Rambut panjangnya memang terkuncir rapi. Ditambah kulitnya yang bersih, terlihat menawan. Sorot matanya yang tajam tapi teduh, membuatnya saat bicara terdengar begitu syahdu.
Anggun cukup begitu menyukai Ali saat sedang bicara panjang lebar seperti itu. Meskipun, kadang ia tak mengerti semuanya apa yang dikatakan suaminya itu.
"Bagaimana tidak? Laki-laki dibuat melihat hal-hal kecil dengan indah dan humoris dalam satu waktu."
"Hum?"
"Bagaimana mungkin ada manusia yang marah dan merajuk di pagi hari hanya karena buah jeruk dan minuman stroberinya diambil orang lain?"
"Nyindir nih?"
"Iya kan? Kalau logisnya kan yaudah beli lagi aja. Tapi manusia dengan nama perempuan itu bisa sebegitu kesalnya."
"Tapi justru dengan itu adalah pemantik rasa humor dan kepedulianku bertumbuh. Aku bahagia bisa melihat sisi-sisi keindahan seperti itu."
"Nggun...."
"Iya?"
"Kau bahagia menikah denganku?"
"Memang... aku terlihat tak bahagia?"
"Bukan. Aku hanya bertanya."
"Aku juga hanya menjawab."
"Bisa aja kamu."
"Aku bahagia bersamamu. Semoga kamu juga."

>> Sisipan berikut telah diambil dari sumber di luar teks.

(** * The chat hook [useChat] (src/hooks/useChat.ts)

    The hook is orchestration code over the Supabase client: every function
    builds a query, awaits the reply [{ data, error }] and reacts with React
    state setters and toasts.  The embedding keeps that shape:

    - a function of the hook is a program ([Prog]) whose nodes are the awaits
      on the remote service, the state setters, the toasts and the reads of
      the wall clock, in the order the source performs them;
    - a program runs in a [World]: the state of the remote service, the client
      clock, the hook's React state and the history of what happened;
    - the remote service is a parameter of [run] (a [Backend]), so that what
      is proved about control flow holds for every behaviour of the service;
      [supabase] is a relational model of it, for the statements that depend
      on what a query returns. *)

From Stdlib Require Import List String Ascii NArith Bool Arith Lia.
From Stdlib Require Import Permutation Sorted.
Import ListNotations.
Local Open Scope string_scope.
Local Open Scope list_scope.

Set Implicit Arguments.

(** ** Data model *)

Definition uuid := string.

(** Instants ([created_at], [updated_at], [new Date()]) on one time line. *)
Definition timestamp := N.

(** A JavaScript string as its UTF-16 code units.  Only the body of a message
    is kept this way, because it is the one string the hook looks into
    ([trim]); identifiers, roles and column values are only ever compared. *)
Definition text := list N.

Definition js (s : string) : text := map N_of_ascii (list_ascii_of_string s).

(** The identity handed out by [useAuth()]; [user] is [null] when nobody is
    signed in.  The hook reads [user.id] and [user.role]. *)
Module User.
Record t := make { id : uuid; role : string }.
End User.

(** The status argument of [updateChatStatus]. *)
Inductive Status := active | waiting | closed.

Definition status_text (s : Status) : string :=
  match s with
  | active => "active"
  | waiting => "waiting"
  | closed => "closed"
  end.

(** A row of [chat_rooms], as [select('*')] returns it.  The [status] column
    is text: the hook casts it ([room.status as ...]) without a check. *)
Module Room.
Record row := make {
    id : uuid;
    customer_id : uuid;
    agent_id : option uuid;
    status : string;
    created_at : timestamp;
    updated_at : timestamp
  }.
End Room.

(** [profiles!customer_id(name, email)] and [profiles!agent_id(name, email)]. *)
Record Contact := { name : string; email : string }.

(** [profiles!sender_id(name, role)]. *)
Record Sender := { sender_name : string; sender_role : string }.

(** A row of [chat_rooms] with the two embedded profiles of the select in
    [fetchChatRooms]. *)
Record RoomWithProfiles := {
  room_row : Room.row;
  room_customer : option Contact;
  room_agent : option Contact
}.

(** Modelled from the spec: the type [ChatRoom] of [@/types/chat], of which
    the source only shows the fields it fills in [fetchChatRooms]: id,
    customer reference, optional agent reference, status, the two timestamps
    and the display info of customer and agent. *)
Module ChatRoom.
Record t := make {
    id : uuid;
    customer_id : uuid;
    agent_id : option uuid;
    status : string;
    created_at : timestamp;
    updated_at : timestamp;
    customer : option Contact;
    agent : option Contact
  }.
End ChatRoom.

(** Modelled from the spec: a row of [chat_messages] (identity, owning room,
    sender, body, creation time); the source names the columns
    [chat_room_id], [sender_id], [message] and [created_at]. *)
Module Msg.
Record row := make {
    id : uuid;
    chat_room_id : uuid;
    sender_id : uuid;
    message : text;
    created_at : timestamp
  }.
End Msg.

(** Modelled from the spec: the type [Message] of [@/types/chat], a message row
    with the display info of its sender, as the select of [fetchMessages]
    returns it. *)
Record Message := { msg_row : Msg.row; sender : option Sender }.

Record Toast := {
  title : string;
  description : string;
  variant : option string
}.

(** ** Queries

    The query builder: [from(table).select(...)] starts a query, [eq] and
    [order] refine it. *)

(** Columns a query filters on with [eq]: the identifiers and text columns. *)
Inductive RoomKey :=
| rooms_id | rooms_customer_id | rooms_agent_id | rooms_status.

Inductive MessageKey :=
| messages_id | messages_chat_room_id | messages_sender_id.

(** Columns a query sorts on with [order]: the timestamps. *)
Inductive RoomTime := rooms_created_at | rooms_updated_at.

Inductive MessageTime := messages_created_at.

Record Query (Key Time : Type) := {
  filters : list (Key * string);
  ordering : option (Time * bool)    (* column, [ascending] *)
}.

Definition RoomQuery := Query RoomKey RoomTime.
Definition MessageQuery := Query MessageKey MessageTime.

Definition select {Key Time} : Query Key Time :=
  {| filters := []; ordering := None |}.

Definition eq_ {Key Time} (c : Key) (v : string) (q : Query Key Time)
  : Query Key Time :=
  {| filters := filters q ++ [(c, v)]; ordering := ordering q |}.

Definition order {Key Time} (c : Time) (ascending : bool) (q : Query Key Time)
  : Query Key Time :=
  {| filters := filters q; ordering := Some (c, ascending) |}.

(** The object given to [insert] on [chat_rooms]. *)
Record RoomInsert := { ins_customer_id : uuid; ins_status : string }.

(** The object given to [update] on [chat_rooms]; an absent key is [None]. *)
Record RoomUpdate := {
  set_status : option string;
  set_agent_id : option uuid;
  set_updated_at : option timestamp
}.

(** The object given to [insert] on [chat_messages]. *)
Record MessageInsert := {
  ins_chat_room_id : uuid;
  ins_sender_id : uuid;
  ins_message : text
}.

(** The requests the hook awaits. *)
Inductive Request :=
| SelectRooms (q : RoomQuery)
    (* from('chat_rooms').select('*, customer:..., agent:...') *)
| SelectRoomMaybeSingle (q : RoomQuery)
    (* from('chat_rooms').select('*') ... .maybeSingle() *)
| InsertRoomSingle (values : RoomInsert)
    (* from('chat_rooms').insert(values).select().single() *)
| UpdateRooms (values : RoomUpdate) (q : RoomQuery)
    (* from('chat_rooms').update(values) ... *)
| SelectMessages (q : MessageQuery)
    (* from('chat_messages').select('*, sender:...') *)
| InsertMessage (values : MessageInsert).
    (* from('chat_messages').insert(values) *)

Definition Data (r : Request) : Type :=
  match r with
  | SelectRooms _ => list RoomWithProfiles
  | SelectRoomMaybeSingle _ => Room.row
  | InsertRoomSingle _ => Room.row
  | UpdateRooms _ _ => unit
  | SelectMessages _ => list Message
  | InsertMessage _ => unit
  end.

Inductive PostgrestError :=
| FetchFailed          (* the request did not get through *)
| MultipleRows.        (* PGRST116: a single object requested, several rows *)

(** What an awaited query resolves to: [{ data, error }], [data] being [null]
    as [None]. *)
Record Response (r : Request) := {
  data : option (Data r);
  error : option PostgrestError
}.
Arguments data {r} _.
Arguments error {r} _.

(** ** Programs *)

Inductive Effect :=
| setChatRooms (rooms : list ChatRoom.t)
| setSelectedChat (chat : option ChatRoom.t)
| setMessages (messages : list Message)
| setLoading (flag : bool)
| toast (t : Toast).

Inductive Prog (A : Type) : Type :=
| Ret (a : A)
| Await (r : Request) (k : Response r -> Prog A)
| Perform (e : Effect) (k : Prog A)
| NewDate (k : timestamp -> Prog A).
Arguments Ret {A} a.
Arguments Await {A} r k.
Arguments Perform {A} e k.
Arguments NewDate {A} k.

Anggun tersenyum mendengar tutur lembut Ali. Suaranya khas laki-laki dewasa pada umumnya. Terdengar berat tapi meneduhkan.
Anggun kembali tersenyum melihat Ali menatap dan menunggu ia mengucapkan sesuatu.
"Heh! Mau ngomong apa si? Malah senyum-senyum!" ledek Ali.
"Coba lihat hpnya! Penasaran fotonya jadinya kayak apa," pinta Ali.
"Bentar! Jangan dulu!" Anggun mencegahnya.
"Emang kenapa? Itu kan hpnya Mas. Hayo."
"Hp suami juga hp istrinya. Tapi hp istri tetap hp istri."
"Hah? Apaan? Aturan dari mana itu?"
"Aturan dari semesta untuk memuliakan seorang istrinya," celetuk Anggun sambil memainkan jemarinya di smartphone Ali.
Ali dibuat penasaran dengan yang dilakukan istrinya.
"Lagi ngapain sih? Heh? Coba liat!"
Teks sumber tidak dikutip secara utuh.